What needs to be done:
Where the material below has a line containing "Definition MarshalToSizedBuffer (l", start repeating exactly, and keep going through the line containing "if skippy <?", with no other lines.

Materials provided:
----------------------------------------

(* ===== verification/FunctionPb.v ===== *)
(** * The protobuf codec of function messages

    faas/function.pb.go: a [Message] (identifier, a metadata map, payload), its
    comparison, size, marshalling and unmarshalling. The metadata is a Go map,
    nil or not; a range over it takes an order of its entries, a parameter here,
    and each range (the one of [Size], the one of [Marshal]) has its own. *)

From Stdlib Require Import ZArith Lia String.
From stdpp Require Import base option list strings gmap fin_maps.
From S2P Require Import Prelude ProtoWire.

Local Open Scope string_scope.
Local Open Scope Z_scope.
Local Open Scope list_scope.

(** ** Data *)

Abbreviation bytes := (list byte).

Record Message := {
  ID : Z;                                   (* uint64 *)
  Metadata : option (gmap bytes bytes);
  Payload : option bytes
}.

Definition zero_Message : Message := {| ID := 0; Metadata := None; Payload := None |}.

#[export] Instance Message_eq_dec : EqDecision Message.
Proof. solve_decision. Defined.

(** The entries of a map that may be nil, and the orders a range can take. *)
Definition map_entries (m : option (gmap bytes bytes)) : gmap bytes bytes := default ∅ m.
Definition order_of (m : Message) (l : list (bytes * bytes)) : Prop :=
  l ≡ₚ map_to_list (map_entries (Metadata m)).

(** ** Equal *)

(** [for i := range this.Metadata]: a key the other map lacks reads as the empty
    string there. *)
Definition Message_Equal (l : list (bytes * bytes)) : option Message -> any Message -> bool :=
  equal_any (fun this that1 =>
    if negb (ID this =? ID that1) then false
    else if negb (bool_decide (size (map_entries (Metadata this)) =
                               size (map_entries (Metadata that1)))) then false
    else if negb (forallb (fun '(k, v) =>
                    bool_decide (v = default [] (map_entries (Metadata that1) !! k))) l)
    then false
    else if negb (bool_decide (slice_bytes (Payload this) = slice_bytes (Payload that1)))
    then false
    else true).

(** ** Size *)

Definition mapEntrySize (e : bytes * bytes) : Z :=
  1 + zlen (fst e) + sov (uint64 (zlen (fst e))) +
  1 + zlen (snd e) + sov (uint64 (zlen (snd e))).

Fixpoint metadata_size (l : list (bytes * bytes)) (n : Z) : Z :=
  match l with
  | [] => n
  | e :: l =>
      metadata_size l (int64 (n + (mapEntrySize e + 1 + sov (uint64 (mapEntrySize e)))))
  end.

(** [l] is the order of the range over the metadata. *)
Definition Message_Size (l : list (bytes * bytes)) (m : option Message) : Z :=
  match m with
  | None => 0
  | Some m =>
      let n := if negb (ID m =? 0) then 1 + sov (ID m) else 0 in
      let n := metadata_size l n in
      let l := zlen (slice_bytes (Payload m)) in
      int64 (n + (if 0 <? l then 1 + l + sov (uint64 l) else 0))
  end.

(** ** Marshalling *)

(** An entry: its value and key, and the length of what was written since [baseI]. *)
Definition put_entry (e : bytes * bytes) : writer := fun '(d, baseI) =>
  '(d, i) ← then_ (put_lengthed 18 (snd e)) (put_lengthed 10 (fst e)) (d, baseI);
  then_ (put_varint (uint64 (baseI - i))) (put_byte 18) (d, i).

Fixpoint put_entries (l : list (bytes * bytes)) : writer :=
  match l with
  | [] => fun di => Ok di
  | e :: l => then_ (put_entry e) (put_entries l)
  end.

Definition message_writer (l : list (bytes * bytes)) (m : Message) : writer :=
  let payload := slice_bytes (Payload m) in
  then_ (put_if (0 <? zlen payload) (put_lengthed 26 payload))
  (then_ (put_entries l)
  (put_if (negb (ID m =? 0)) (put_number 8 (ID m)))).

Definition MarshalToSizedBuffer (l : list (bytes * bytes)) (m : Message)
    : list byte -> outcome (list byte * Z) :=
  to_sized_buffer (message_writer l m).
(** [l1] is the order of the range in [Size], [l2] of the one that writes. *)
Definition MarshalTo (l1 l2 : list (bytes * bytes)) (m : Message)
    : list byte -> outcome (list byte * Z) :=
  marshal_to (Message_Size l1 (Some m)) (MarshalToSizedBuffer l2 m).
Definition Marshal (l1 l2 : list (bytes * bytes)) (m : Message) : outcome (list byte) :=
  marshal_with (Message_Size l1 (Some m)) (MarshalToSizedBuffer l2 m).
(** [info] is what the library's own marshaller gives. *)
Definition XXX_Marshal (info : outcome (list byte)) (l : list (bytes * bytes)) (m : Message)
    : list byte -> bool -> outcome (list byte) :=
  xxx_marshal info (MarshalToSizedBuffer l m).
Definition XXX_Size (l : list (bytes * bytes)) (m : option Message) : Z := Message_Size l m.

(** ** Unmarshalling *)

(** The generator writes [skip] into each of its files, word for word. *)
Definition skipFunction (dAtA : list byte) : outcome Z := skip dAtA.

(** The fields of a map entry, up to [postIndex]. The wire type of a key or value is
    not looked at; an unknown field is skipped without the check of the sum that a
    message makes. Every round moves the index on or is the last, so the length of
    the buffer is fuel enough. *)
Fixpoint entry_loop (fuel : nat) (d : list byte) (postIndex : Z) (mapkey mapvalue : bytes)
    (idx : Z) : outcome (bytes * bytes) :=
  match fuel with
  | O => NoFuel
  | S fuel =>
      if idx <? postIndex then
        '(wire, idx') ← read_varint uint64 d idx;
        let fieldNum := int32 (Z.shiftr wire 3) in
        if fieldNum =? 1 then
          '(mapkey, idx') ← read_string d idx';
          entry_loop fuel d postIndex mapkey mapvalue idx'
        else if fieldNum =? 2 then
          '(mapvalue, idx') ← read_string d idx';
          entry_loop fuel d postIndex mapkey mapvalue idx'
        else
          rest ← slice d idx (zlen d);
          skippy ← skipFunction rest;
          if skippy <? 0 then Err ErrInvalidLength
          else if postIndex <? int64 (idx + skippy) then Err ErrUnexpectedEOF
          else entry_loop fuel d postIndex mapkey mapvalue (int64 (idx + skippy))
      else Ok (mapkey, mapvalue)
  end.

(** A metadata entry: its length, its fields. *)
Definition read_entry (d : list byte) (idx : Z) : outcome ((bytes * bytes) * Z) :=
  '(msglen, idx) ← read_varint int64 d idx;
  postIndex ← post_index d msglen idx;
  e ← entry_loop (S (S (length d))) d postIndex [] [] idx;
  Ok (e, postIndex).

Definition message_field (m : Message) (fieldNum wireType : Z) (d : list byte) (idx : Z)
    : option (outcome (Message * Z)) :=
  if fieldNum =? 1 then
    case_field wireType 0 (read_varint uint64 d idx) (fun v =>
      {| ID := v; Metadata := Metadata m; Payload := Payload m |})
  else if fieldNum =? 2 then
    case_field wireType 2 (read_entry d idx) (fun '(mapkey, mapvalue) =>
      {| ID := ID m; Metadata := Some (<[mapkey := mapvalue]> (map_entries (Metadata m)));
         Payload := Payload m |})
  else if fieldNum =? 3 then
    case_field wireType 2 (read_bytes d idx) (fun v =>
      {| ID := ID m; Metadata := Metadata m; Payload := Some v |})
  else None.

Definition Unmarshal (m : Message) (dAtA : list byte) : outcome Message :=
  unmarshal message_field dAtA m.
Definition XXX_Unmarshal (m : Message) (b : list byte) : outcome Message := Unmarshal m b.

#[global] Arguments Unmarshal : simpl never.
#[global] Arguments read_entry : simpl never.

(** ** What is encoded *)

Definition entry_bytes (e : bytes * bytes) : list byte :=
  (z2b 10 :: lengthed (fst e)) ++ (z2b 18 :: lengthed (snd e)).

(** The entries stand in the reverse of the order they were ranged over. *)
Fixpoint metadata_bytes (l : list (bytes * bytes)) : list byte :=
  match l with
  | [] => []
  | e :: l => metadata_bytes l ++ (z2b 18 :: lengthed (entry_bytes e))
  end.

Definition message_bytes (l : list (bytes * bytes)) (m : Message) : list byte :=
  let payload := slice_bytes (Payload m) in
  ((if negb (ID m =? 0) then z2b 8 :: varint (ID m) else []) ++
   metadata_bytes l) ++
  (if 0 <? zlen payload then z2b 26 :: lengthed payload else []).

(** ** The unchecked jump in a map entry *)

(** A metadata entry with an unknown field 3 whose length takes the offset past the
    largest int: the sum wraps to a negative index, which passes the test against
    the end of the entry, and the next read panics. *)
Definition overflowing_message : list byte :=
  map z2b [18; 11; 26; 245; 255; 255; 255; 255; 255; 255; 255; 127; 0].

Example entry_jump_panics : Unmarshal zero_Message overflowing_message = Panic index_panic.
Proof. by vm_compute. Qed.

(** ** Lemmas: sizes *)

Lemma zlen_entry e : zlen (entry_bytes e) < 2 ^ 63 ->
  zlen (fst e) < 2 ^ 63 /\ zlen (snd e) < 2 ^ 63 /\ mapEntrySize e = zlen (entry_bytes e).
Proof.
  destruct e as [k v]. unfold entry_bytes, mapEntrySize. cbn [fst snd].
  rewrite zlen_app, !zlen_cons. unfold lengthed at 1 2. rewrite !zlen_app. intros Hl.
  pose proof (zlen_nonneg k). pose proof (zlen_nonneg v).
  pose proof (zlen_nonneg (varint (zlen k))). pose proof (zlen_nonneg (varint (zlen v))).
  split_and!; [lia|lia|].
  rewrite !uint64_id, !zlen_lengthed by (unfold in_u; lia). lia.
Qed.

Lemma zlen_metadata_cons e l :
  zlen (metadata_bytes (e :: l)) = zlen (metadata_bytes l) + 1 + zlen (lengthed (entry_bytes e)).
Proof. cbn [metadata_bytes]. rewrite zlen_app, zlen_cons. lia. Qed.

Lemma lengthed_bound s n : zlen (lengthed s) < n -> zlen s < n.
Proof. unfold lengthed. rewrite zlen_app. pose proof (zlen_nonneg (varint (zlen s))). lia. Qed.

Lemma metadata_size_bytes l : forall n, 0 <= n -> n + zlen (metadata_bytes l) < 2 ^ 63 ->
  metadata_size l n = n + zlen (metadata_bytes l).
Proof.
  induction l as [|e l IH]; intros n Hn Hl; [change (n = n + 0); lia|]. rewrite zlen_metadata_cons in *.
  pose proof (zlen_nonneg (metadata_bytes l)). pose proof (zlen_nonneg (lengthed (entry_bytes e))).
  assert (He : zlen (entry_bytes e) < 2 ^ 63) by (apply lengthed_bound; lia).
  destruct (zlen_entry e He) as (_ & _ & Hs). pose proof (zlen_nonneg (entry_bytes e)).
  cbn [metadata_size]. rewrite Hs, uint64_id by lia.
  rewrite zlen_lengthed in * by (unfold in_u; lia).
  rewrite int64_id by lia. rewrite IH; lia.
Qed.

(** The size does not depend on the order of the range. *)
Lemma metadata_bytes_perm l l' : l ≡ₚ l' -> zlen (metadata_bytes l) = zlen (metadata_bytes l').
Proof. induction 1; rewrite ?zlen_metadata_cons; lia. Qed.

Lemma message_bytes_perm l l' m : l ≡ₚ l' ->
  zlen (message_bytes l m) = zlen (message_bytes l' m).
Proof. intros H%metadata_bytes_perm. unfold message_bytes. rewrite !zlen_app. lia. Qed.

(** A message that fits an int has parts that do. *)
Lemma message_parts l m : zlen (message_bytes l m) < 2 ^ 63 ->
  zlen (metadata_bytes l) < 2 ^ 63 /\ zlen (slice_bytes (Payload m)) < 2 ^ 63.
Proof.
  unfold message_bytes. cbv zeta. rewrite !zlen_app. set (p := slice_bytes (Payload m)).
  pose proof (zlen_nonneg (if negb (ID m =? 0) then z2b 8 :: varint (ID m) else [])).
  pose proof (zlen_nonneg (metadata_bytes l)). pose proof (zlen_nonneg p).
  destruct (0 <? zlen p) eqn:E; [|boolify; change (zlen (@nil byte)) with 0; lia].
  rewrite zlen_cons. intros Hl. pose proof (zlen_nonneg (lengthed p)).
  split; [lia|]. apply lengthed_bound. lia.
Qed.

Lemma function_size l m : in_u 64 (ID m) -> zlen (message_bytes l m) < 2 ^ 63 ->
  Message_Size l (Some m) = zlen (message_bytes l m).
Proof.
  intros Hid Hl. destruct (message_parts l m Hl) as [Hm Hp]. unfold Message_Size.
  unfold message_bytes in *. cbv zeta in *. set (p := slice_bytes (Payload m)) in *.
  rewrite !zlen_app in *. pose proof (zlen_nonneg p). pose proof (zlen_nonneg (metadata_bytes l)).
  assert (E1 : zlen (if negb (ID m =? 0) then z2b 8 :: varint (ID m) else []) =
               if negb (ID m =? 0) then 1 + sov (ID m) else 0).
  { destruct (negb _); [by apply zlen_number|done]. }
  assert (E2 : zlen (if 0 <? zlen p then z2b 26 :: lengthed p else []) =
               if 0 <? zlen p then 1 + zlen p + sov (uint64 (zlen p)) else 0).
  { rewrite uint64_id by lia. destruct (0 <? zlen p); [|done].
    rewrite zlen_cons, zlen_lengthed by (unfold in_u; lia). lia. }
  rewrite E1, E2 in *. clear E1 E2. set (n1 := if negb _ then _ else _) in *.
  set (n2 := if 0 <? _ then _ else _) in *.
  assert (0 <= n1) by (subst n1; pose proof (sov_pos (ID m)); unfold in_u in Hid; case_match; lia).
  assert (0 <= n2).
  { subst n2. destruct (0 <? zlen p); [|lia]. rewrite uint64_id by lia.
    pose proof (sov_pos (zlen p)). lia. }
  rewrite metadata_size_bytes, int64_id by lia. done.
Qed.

----------------------------------------

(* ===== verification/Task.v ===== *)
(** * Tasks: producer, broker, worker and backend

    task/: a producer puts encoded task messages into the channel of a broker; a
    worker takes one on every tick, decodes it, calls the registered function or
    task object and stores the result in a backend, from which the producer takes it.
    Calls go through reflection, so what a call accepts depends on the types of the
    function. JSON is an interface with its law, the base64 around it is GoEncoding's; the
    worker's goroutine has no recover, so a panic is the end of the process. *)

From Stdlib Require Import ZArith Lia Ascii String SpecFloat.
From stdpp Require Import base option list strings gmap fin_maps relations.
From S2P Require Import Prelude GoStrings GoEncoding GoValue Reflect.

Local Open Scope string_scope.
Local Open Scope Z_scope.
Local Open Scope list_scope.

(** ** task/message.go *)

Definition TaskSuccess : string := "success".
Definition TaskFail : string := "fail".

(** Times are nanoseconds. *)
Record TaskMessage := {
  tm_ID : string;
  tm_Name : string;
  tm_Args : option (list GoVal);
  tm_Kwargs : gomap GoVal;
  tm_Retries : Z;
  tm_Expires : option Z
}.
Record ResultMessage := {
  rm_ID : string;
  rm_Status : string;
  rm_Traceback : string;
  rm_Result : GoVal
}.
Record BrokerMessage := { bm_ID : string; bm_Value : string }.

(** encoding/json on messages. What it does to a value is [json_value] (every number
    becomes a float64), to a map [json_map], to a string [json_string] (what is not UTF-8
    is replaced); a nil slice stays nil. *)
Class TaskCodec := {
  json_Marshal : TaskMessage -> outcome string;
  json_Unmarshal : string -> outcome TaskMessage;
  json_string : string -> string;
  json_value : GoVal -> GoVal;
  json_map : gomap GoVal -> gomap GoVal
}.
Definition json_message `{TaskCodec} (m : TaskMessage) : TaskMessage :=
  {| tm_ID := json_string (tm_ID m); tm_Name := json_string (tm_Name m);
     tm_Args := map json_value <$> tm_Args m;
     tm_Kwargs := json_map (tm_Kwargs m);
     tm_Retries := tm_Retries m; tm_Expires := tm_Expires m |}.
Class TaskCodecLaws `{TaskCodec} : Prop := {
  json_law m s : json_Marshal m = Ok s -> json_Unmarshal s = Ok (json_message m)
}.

----------------------------------------

Task output:
Definition MarshalToSizedBuffer (l : list (bytes * bytes)) (m : Message)
    : list byte -> outcome (list byte * Z) :=
  to_sized_buffer (message_writer l m).
(** [l1] is the order of the range in [Size], [l2] of the one that writes. *)
Definition MarshalTo (l1 l2 : list (bytes * bytes)) (m : Message)
    : list byte -> outcome (list byte * Z) :=
  marshal_to (Message_Size l1 (Some m)) (MarshalToSizedBuffer l2 m).
Definition Marshal (l1 l2 : list (bytes * bytes)) (m : Message) : outcome (list byte) :=
  marshal_with (Message_Size l1 (Some m)) (MarshalToSizedBuffer l2 m).
(** [info] is what the library's own marshaller gives. *)
Definition XXX_Marshal (info : outcome (list byte)) (l : list (bytes * bytes)) (m : Message)
    : list byte -> bool -> outcome (list byte) :=
  xxx_marshal info (MarshalToSizedBuffer l m).
Definition XXX_Size (l : list (bytes * bytes)) (m : option Message) : Z := Message_Size l m.

(** ** Unmarshalling *)

(** The generator writes [skip] into each of its files, word for word. *)
Definition skipFunction (dAtA : list byte) : outcome Z := skip dAtA.

(** The fields of a map entry, up to [postIndex]. The wire type of a key or value is
    not looked at; an unknown field is skipped without the check of the sum that a
    message makes. Every round moves the index on or is the last, so the length of
    the buffer is fuel enough. *)
Fixpoint entry_loop (fuel : nat) (d : list byte) (postIndex : Z) (mapkey mapvalue : bytes)
    (idx : Z) : outcome (bytes * bytes) :=
  match fuel with
  | O => NoFuel
  | S fuel =>
      if idx <? postIndex then
        '(wire, idx') ← read_varint uint64 d idx;
        let fieldNum := int32 (Z.shiftr wire 3) in
        if fieldNum =? 1 then
          '(mapkey, idx') ← read_string d idx';
          entry_loop fuel d postIndex mapkey mapvalue idx'
        else if fieldNum =? 2 then
          '(mapvalue, idx') ← read_string d idx';
          entry_loop fuel d postIndex mapkey mapvalue idx'
        else
          rest ← slice d idx (zlen d);
          skippy ← skipFunction rest;
          if skippy <? 0 then Err ErrInvalidLength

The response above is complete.